Revista Terra Una - Residência 2010

Page 22

Julio Callado

artista convidado 1981, Rio de Janeiro, RJ

A proposição que Terra UNA coloca a todos, que de alguma forma participam de sua experiência, é a aventura do assentamento humano comunitário em um território que vive entre dinâmicas rurais e selvagens. A ideia de se inventar um lugar para viver desde seus elementos mais básicos. Propor a reflexão sobre todas as nossas ações cotidianas, que exercemos na maioria das vezes de modo automático e inconsequente. Experimentar a possibilidade de se reinventar a nossa sociedade. Se vivemos em um mundo onde a mais de um século não existem terras incógnitas e todo o planeta está mapeado por diversos aparelhos tecnológicos que se atualizam quase em tempo real, o grande desafio de nossa era não é mais, como nos tempos das grandes navegações, descobrir e mapear novas terras para se habitar. Para além das especulações astrofísicas, que ainda se mostram essencialmente fictícias, o que se impõe à contemporaneidade como vanguarda territorial, a explorar os limites do espaço humano, é o desafio de descobrir novos modos de se habitar territórios que já conhecemos. Reciclar espaços. No sentido inverso dos movimentos exploratórios tradicionais, que se dirigem sempre para fora, as iniciativas atuais que buscam estratégias alternativas para a ocupação humana sobre a Terra, se voltam para dentro de territórios preestabelecidos, no sentido de “pôr-se a desfiar os dispositivos e diagramas que modulam os tempos e espaços chamados nossos, abrindo, por fim, os mapas tidos como prontos nas tristes postulações atuais do fim da história”1. Esse é, de um modo geral, o projeto das ecovilas espalhadas hoje por todo o globo. O que Terra UNA traz de particular em sua trajetória é o uso que tem feito de processos artísticos como instrumentos colaborativos para a construção deste assentamento, desde suas instalações físicas até os conceitos que organizam e regulam a comunidade. A realização de residências coletivas, onde artistas de diversas regiões do país e de diversas linguagens, convivem e produzem dentro de uma rotina comunitária, promove uma série de desdobramentos onde as subjetividades envolvidas vão interagindo entre si e com o ambiente, criando uma teia de relações, propostas e ideias que contribuem muito para a estruturação da ecovila. Da mesma forma, as contribuições também são muitas para as poéticas de cada artista.

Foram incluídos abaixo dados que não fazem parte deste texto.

(** *** This destination *)
Lemma Enqueue_fifo now m sofar t : fifo sofar t -> fifo (sofar ++ [m]) (Enqueue to m now t).
Proof.
  intros Hf. unfold Enqueue. rewrite (ff_remote _ _ Hf). cbv zeta.
  set (t1 := match send_queues_ t !! to with Some _ => t | None => _ end).
  assert (fifo sofar t1 /\ exists q, send_queues_ t1 !! to = Some q) as [Hf1 [q Hq]].
  { unfold t1. destruct (send_queues_ t !! to) eqn:E; [eauto|].
    split; [|eexists; apply lookup_insert_eq].
    assert (buffered to (set_queue_of to (mkSendQueue [] now) t) = buffered to t) as Hb
      by (rewrite buffered_set, Z.eqb_refl; unfold buffered; by rewrite E).
    destruct Hf. by split; rewrite ?Hb. }
  rewrite Hq. cbn [default from_option id]. case_bool_decide as Hm.
  - destruct (append_single m Hm) as [Ho Ha]. destruct Hf1 as [H1 H2 H3 H4 H5 H6 H7].
    assert (sent_to to (count_sent 1 0 (send_batch to [m] t1)) = sent_to to t1 ++ [m]) as Hs
      by (pose proof (sent_to_send to [m] t1 H1) as X; rewrite Z.eqb_refl in X; exact X).
    split; try done; rewrite ?Hs.
    + unfold append_msgs in *. by rewrite !filter_app, H5, Ha.
    + unfold other_msgs in *. rewrite !filter_app, Ho in *. by rewrite !app_nil_r.
  - by apply enqueue_fifo.
Qed.

Lemma step_fifo now op sofar t :
  fifo sofar t ->
  fifo (sofar ++ enqueued to [(now, op)]) (transport_step now op t).
Proof.
  intros Hf. destruct op as [d m| |d| | |]; cbn; rewrite ?app_nil_r.
  - destruct (Z.eqb_spec d to) as [->|Hd]; cbn; [by apply Enqueue_fifo|].
    rewrite app_nil_r. by eapply fifo_apart; [apply apart_enqueue|].
  - apply foldl_fifo; [|done]. intros. by apply FlushNode_fifo.
  - by apply FlushNode_fifo.
  - unfold FlushThread_round. destruct (running_ t); [|done].
    apply foldl_fifo; [|done]. intros. by apply flush_if_due_fifo.
  - unfold Start. destruct (running_ t); [done|]. by eapply fifo_apart; [|exact Hf]; split_and!.
  - unfold Stop. destruct (running_ t); [|done].
    apply foldl_fifo; [intros; by apply FlushNode_fifo|]. by eapply fifo_apart; [|exact Hf]; split_and!.
Qed.

Lemma run_fifo ops : forall sofar t, fifo sofar t -> fifo (sofar ++ enqueued to ops) (transport_run ops t).
Proof.
  induction ops as [|[now op] ops IH]; intros sofar t Hf; [by rewrite app_nil_r|].
  change ((now, op) :: ops) with ([(now, op)] ++ ops). unfold enqueued at 1. rewrite omap_app, app_assoc.
  apply (IH _ (transport_step now op t)). by apply step_fifo.
Qed.

(** *** Flushing empties the queue *)
Lemma FlushNode_empties now d t : d = to \/ buffered to t = [] -> buffered to (FlushNode now d t) = [].
Proof.
  intros H. unfold FlushNode, FlushQueueInternal. destruct (send_queues_ t !! d) as [q|] eqn:Hq.
  - destruct (buffer q) as [|m l] eqn:Hb.
    + destruct H as [->|H]; [unfold buffered; by rewrite Hq|done].
    + unfold swap_and_send. change (buffered to (set_queue_of d (mkSendQueue [] now) t) = []). rewrite buffered_set.
      destruct (Z.eqb_spec d to); [done|]. by destruct H.
  - destruct H as [->|H]; [unfold buffered; by rewrite Hq|done].
Qed.
(* ===== verification/Queue.v ===== *)
(** The bounded queue between the Raft node and the key-value server
    (src/kv/concurrent_queue.h, src/kv/channel.h), for its one producer and one consumer.

    A call is split wherever the other side can see the difference: around the load
    and the change of [size_], around the taking of the other side's lock, and around
    the wait. A side that finds the queue full (empty) decides to wait while it holds
    its lock; the wait gives the lock up and puts it to sleep; and it sleeps until the
    other side's [notify_all] wakes it, takes its lock again and tests again. A wake-up
    without a notification, which the language allows, is a step of its own, and the
    results on progress do not count on it. *)

From S2P Require Import Prelude.

Section queue.
Context {A : Type}.
Implicit Types (x y : A) (l : list A).

(** Where a push stands: it holds [enq_mtx] and is to load [size_]; it has seen a full
    queue; it sleeps on [not_full_condition_]; it was woken and needs the lock; it has
    seen room; it has stored its element, not counted it; it has counted it and waits
    for [deq_mtx] to notify the consumer. *)
Inductive Producer :=
| PushIdle | PushLocked (x : A) | PushFull (x : A) | PushWaiting (x : A) | PushWoken (x : A)
| PushReady (x : A) | PushStored | PushNotify.
(** Where a pop stands, in the same way; [try] tells [TryPop] from [Pop]. *)
Inductive Consumer :=
| PopIdle | PopLocked (try : bool) | PopEmpty | PopWaiting | PopWoken
| PopReady | PopTaken (x : A) | PopNotify (x : A).

Record ConcurrentQueue := mkConcurrentQueue {
  elems : list A;
  capacity_ : Z;
  head_ : Z;
  tail_ : Z;
  size_ : Z;
  producer : Producer;
  consumer : Consumer
}.
Implicit Types (q : ConcurrentQueue).

(** [elems] is [capacity_] default elements. *)
Definition ConcurrentQueue_ctor (blank : A) (capacity : Z) : ConcurrentQueue :=
  mkConcurrentQueue (replicate (Z.to_nat capacity) blank) capacity 0 0 0 PushIdle PopIdle.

ARTEAVENTURA Eu, da Raça dos Descobridores, desprezo o que seja menos que descobrir um Novo Mundo! Ultimatum, Álvaro de Campos, 1917.

42

O projeto Interações Florestais se difere de outros projetos de residência por dois aspectos básicos. Primeiro, pelo fato do isolamento local que promove uma vivência imersiva, onde os artistas se veem obrigados a abrir mão de muitos recursos e rotinas dos grandes centros urbanos, onde a maioria vive. Segundo, pelo fato de ser uma proposta comunitária, onde cada um, além de realizar seu projeto individual, deve participar de todas as atividades que dizem respeito ao funcionamento da ecovila. Plantar, colher, cozinhar, limpar, tudo deve ser compartilhado por todos. Deste modo, os processos artísticos desenvolvidos durante as residências se constroem sob uma ótica da convivência, onde as poéticas individuais vão dialogando e compondo relações de troca. Vivenciamos assim, uma maior permeabilidade das individualidades e dos processos individuais, promovendo frequentemente trabalhos coletivos ou de autoria compartilhada. Dentro desta dinâmica, percebemos também, que os processos artísticos passam a desenvolver fortes relações com as práticas domésticas e cotidianas da ecovila, se interpenetrando mutuamente e muitas vezes se confundindo. Arte vida. O que os artistas experimentam ao se colocarem e se perceberem no ambiente da residência é um movimento de constante reposicionamento de suas relações com tempo, espaço, cotidiano, com o seu trabalho, com o outro e com o universo da arte. Assim, o que se coloca aqui, é o que poderíamos chamar de “uma poética da geografia – ou, no fim das contas, uma metodologia da estrangeridade: aquele ato de, justamente no movimento e no encontro, criar o procedimento de estranhar a si mesmo e ao mundo”2.